____ Entries shown

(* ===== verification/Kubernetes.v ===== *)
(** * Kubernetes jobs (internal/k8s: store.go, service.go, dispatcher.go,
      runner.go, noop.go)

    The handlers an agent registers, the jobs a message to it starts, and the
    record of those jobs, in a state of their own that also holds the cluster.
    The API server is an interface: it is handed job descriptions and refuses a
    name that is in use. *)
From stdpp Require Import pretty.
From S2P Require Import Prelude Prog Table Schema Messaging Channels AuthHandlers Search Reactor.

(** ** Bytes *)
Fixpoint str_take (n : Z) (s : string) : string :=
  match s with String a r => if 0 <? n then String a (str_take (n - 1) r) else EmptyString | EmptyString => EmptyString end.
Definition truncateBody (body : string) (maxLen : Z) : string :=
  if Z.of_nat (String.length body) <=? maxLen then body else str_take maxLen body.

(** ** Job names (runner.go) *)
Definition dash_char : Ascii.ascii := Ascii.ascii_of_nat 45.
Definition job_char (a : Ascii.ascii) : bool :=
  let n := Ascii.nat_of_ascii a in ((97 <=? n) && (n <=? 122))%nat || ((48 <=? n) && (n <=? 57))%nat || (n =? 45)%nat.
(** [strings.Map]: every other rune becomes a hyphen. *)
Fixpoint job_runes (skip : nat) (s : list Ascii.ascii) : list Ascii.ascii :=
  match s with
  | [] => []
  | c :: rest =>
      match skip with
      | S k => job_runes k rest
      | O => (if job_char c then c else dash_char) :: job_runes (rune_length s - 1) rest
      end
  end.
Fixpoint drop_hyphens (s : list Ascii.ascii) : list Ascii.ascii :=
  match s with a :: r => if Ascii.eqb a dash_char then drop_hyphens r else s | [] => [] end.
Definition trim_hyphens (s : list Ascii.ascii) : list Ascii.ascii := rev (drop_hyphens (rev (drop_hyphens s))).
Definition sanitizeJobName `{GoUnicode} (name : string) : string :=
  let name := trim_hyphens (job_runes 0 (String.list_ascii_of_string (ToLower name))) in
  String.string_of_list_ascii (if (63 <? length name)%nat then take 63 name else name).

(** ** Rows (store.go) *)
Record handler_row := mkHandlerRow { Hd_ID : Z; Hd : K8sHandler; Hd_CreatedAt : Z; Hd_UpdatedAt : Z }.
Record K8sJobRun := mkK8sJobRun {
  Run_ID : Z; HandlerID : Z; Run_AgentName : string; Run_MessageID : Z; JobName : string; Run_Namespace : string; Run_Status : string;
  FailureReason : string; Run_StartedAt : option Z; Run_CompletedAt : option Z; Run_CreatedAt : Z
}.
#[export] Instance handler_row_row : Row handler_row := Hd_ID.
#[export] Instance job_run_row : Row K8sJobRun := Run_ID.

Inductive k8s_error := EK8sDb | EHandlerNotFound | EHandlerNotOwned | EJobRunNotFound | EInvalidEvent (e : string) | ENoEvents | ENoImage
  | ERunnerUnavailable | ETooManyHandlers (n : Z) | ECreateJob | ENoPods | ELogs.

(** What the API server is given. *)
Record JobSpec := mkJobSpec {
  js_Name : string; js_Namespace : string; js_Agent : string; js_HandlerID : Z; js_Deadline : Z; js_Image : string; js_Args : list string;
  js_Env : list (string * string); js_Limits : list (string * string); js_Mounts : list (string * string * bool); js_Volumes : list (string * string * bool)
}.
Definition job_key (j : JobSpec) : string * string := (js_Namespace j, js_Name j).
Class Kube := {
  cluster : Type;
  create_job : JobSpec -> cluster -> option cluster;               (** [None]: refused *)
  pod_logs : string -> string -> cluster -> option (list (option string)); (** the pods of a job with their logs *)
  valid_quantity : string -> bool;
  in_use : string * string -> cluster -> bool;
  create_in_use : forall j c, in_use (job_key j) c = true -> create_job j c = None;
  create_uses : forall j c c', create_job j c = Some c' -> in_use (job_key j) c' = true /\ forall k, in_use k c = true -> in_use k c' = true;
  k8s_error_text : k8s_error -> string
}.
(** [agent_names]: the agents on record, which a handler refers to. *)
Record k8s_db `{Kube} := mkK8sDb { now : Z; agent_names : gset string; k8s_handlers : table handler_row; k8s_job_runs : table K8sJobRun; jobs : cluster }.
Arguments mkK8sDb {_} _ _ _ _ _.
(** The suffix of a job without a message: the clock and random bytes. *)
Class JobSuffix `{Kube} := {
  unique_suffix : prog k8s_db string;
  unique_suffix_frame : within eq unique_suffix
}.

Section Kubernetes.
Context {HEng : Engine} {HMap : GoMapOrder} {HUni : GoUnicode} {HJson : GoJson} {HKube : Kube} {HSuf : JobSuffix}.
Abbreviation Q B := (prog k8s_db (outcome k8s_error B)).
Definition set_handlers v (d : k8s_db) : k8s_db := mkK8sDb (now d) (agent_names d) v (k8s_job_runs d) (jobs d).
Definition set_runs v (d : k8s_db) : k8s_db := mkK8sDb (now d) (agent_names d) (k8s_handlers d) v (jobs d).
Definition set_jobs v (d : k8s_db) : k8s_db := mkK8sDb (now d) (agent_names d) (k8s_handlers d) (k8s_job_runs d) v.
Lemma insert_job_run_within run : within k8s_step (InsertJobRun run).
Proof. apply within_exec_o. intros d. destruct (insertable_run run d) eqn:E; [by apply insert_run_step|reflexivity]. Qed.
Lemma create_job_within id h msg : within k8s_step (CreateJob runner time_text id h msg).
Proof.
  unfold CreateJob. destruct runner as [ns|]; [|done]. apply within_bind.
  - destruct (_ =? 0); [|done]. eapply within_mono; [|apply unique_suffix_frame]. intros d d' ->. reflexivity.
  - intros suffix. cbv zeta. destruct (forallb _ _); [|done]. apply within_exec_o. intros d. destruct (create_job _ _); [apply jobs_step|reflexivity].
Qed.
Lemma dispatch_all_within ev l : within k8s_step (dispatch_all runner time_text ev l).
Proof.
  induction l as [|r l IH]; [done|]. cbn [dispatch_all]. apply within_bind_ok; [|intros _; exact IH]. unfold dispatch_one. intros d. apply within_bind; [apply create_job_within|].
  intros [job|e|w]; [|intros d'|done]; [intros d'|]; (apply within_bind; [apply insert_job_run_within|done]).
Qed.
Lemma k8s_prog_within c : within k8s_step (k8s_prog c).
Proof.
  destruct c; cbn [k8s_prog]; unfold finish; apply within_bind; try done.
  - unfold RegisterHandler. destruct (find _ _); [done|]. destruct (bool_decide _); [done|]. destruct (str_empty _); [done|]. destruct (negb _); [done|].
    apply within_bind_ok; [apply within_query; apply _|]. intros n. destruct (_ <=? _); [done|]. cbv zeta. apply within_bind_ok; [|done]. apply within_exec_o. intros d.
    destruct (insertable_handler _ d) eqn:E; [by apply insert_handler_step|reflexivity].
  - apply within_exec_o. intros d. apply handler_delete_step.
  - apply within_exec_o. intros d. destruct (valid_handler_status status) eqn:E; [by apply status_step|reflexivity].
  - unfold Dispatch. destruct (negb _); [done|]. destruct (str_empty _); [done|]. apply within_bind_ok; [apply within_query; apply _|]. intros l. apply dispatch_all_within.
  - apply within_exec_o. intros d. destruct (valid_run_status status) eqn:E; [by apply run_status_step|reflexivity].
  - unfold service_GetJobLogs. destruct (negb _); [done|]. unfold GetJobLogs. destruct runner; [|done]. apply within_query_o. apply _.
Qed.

________

Prompt
Could you retype every line of the data exactly?

Solution
(* ===== verification/Kubernetes.v ===== *)
(** * Kubernetes jobs (internal/k8s: store.go, service.go, dispatcher.go,
      runner.go, noop.go)

    The handlers an agent registers, the jobs a message to it starts, and the
    record of those jobs, in a state of their own that also holds the cluster.
    The API server is an interface: it is handed job descriptions and refuses a
    name that is in use. *)
From stdpp Require Import pretty.
From S2P Require Import Prelude Prog Table Schema Messaging Channels AuthHandlers Search Reactor.

(** ** Bytes *)
Fixpoint str_take (n : Z) (s : string) : string :=
  match s with String a r => if 0 <? n then String a (str_take (n - 1) r) else EmptyString | EmptyString => EmptyString end.
Definition truncateBody (body : string) (maxLen : Z) : string :=
  if Z.of_nat (String.length body) <=? maxLen then body else str_take maxLen body.

(** ** Job names (runner.go) *)
Definition dash_char : Ascii.ascii := Ascii.ascii_of_nat 45.
Definition job_char (a : Ascii.ascii) : bool :=
  let n := Ascii.nat_of_ascii a in ((97 <=? n) && (n <=? 122))%nat || ((48 <=? n) && (n <=? 57))%nat || (n =? 45)%nat.
(** [strings.Map]: every other rune becomes a hyphen. *)
Fixpoint job_runes (skip : nat) (s : list Ascii.ascii) : list Ascii.ascii :=
  match s with
  | [] => []
  | c :: rest =>
      match skip with
      | S k => job_runes k rest
      | O => (if job_char c then c else dash_char) :: job_runes (rune_length s - 1) rest
      end
  end.
Fixpoint drop_hyphens (s : list Ascii.ascii) : list Ascii.ascii :=
  match s with a :: r => if Ascii.eqb a dash_char then drop_hyphens r else s | [] => [] end.
Definition trim_hyphens (s : list Ascii.ascii) : list Ascii.ascii := rev (drop_hyphens (rev (drop_hyphens s))).
Definition sanitizeJobName `{GoUnicode} (name : string) : string :=
  let name := trim_hyphens (job_runes 0 (String.list_ascii_of_string (ToLower name))) in
  String.string_of_list_ascii (if (63 <? length name)%nat then take 63 name else name).

(** ** Rows (store.go) *)
Record handler_row := mkHandlerRow { Hd_ID : Z; Hd : K8sHandler; Hd_CreatedAt : Z; Hd_UpdatedAt : Z }.
Record K8sJobRun := mkK8sJobRun {
  Run_ID : Z; HandlerID : Z; Run_AgentName : string; Run_MessageID : Z; JobName : string; Run_Namespace : string; Run_Status : string;
  FailureReason : string; Run_StartedAt : option Z; Run_CompletedAt : option Z; Run_CreatedAt : Z
}.
#[export] Instance handler_row_row : Row handler_row := Hd_ID.
#[export] Instance job_run_row : Row K8sJobRun := Run_ID.

Inductive k8s_error := EK8sDb | EHandlerNotFound | EHandlerNotOwned | EJobRunNotFound | EInvalidEvent (e : string) | ENoEvents | ENoImage
  | ERunnerUnavailable | ETooManyHandlers (n : Z) | ECreateJob | ENoPods | ELogs.

(** What the API server is given. *)
Record JobSpec := mkJobSpec {
  js_Name : string; js_Namespace : string; js_Agent : string; js_HandlerID : Z; js_Deadline : Z; js_Image : string; js_Args : list string;
  js_Env : list (string * string); js_Limits : list (string * string); js_Mounts : list (string * string * bool); js_Volumes : list (string * string * bool)
}.
Definition job_key (j : JobSpec) : string * string := (js_Namespace j, js_Name j).
Class Kube := {
  cluster : Type;
  create_job : JobSpec -> cluster -> option cluster;               (** [None]: refused *)
  pod_logs : string -> string -> cluster -> option (list (option string)); (** the pods of a job with their logs *)
  valid_quantity : string -> bool;
  in_use : string * string -> cluster -> bool;
  create_in_use : forall j c, in_use (job_key j) c = true -> create_job j c = None;
  create_uses : forall j c c', create_job j c = Some c' -> in_use (job_key j) c' = true /\ forall k, in_use k c = true -> in_use k c' = true;
  k8s_error_text : k8s_error -> string
}.
(** [agent_names]: the agents on record, which a handler refers to. *)
Record k8s_db `{Kube} := mkK8sDb { now : Z; agent_names : gset string; k8s_handlers : table handler_row; k8s_job_runs : table K8sJobRun; jobs : cluster }.
Arguments mkK8sDb {_} _ _ _ _ _.
(** The suffix of a job without a message: the clock and random bytes. *)
Class JobSuffix `{Kube} := {
  unique_suffix : prog k8s_db string;
  unique_suffix_frame : within eq unique_suffix
}.

Section Kubernetes.
Context {HEng : Engine} {HMap : GoMapOrder} {HUni : GoUnicode} {HJson : GoJson} {HKube : Kube} {HSuf : JobSuffix}.
Abbreviation Q B := (prog k8s_db (outcome k8s_error B)).
Definition set_handlers v (d : k8s_db) : k8s_db := mkK8sDb (now d) (agent_names d) v (k8s_job_runs d) (jobs d).
Definition set_runs v (d : k8s_db) : k8s_db := mkK8sDb (now d) (agent_names d) (k8s_handlers d) v (jobs d).
Definition set_jobs v (d : k8s_db) : k8s_db := mkK8sDb (now d) (agent_names d) (k8s_handlers d) (k8s_job_runs d) v.
Lemma insert_job_run_within run : within k8s_step (InsertJobRun run).
Proof. apply within_exec_o. intros d. destruct (insertable_run run d) eqn:E; [by apply insert_run_step|reflexivity]. Qed.
Lemma create_job_within id h msg : within k8s_step (CreateJob runner time_text id h msg).
Proof.
  unfold CreateJob. destruct runner as [ns|]; [|done]. apply within_bind.
  - destruct (_ =? 0); [|done]. eapply within_mono; [|apply unique_suffix_frame]. intros d d' ->. reflexivity.
  - intros suffix. cbv zeta. destruct (forallb _ _); [|done]. apply within_exec_o. intros d. destruct (create_job _ _); [apply jobs_step|reflexivity].
Qed.
Lemma dispatch_all_within ev l : within k8s_step (dispatch_all runner time_text ev l).
Proof.
  induction l as [|r l IH]; [done|]. cbn [dispatch_all]. apply within_bind_ok; [|intros _; exact IH]. unfold dispatch_one. intros d. apply within_bind; [apply create_job_within|].
  intros [job|e|w]; [|intros d'|done]; [intros d'|]; (apply within_bind; [apply insert_job_run_within|done]).
Qed.
Lemma k8s_prog_within c : within k8s_step (k8s_prog c).
Proof.
  destruct c; cbn [k8s_prog]; unfold finish; apply within_bind; try done.
  - unfold RegisterHandler. destruct (find _ _); [done|]. destruct (bool_decide _); [done|]. destruct (str_empty _); [done|]. destruct (negb _); [done|].
    apply within_bind_ok; [apply within_query; apply _|]. intros n. destruct (_ <=? _); [done|]. cbv zeta. apply within_bind_ok; [|done]. apply within_exec_o. intros d.
    destruct (insertable_handler _ d) eqn:E; [by apply insert_handler_step|reflexivity].
  - apply within_exec_o. intros d. apply handler_delete_step.
  - apply within_exec_o. intros d. destruct (valid_handler_status status) eqn:E; [by apply status_step|reflexivity].
  - unfold Dispatch. destruct (negb _); [done|]. destruct (str_empty _); [done|]. apply within_bind_ok; [apply within_query; apply _|]. intros l. apply dispatch_all_within.
  - apply within_exec_o. intros d. destruct (valid_run_status status) eqn:E; [by apply run_status_step|reflexivity].
  - unfold service_GetJobLogs. destruct (negb _); [done|]. unfold GetJobLogs. destruct runner; [|done]. apply within_query_o. apply _.
Qed.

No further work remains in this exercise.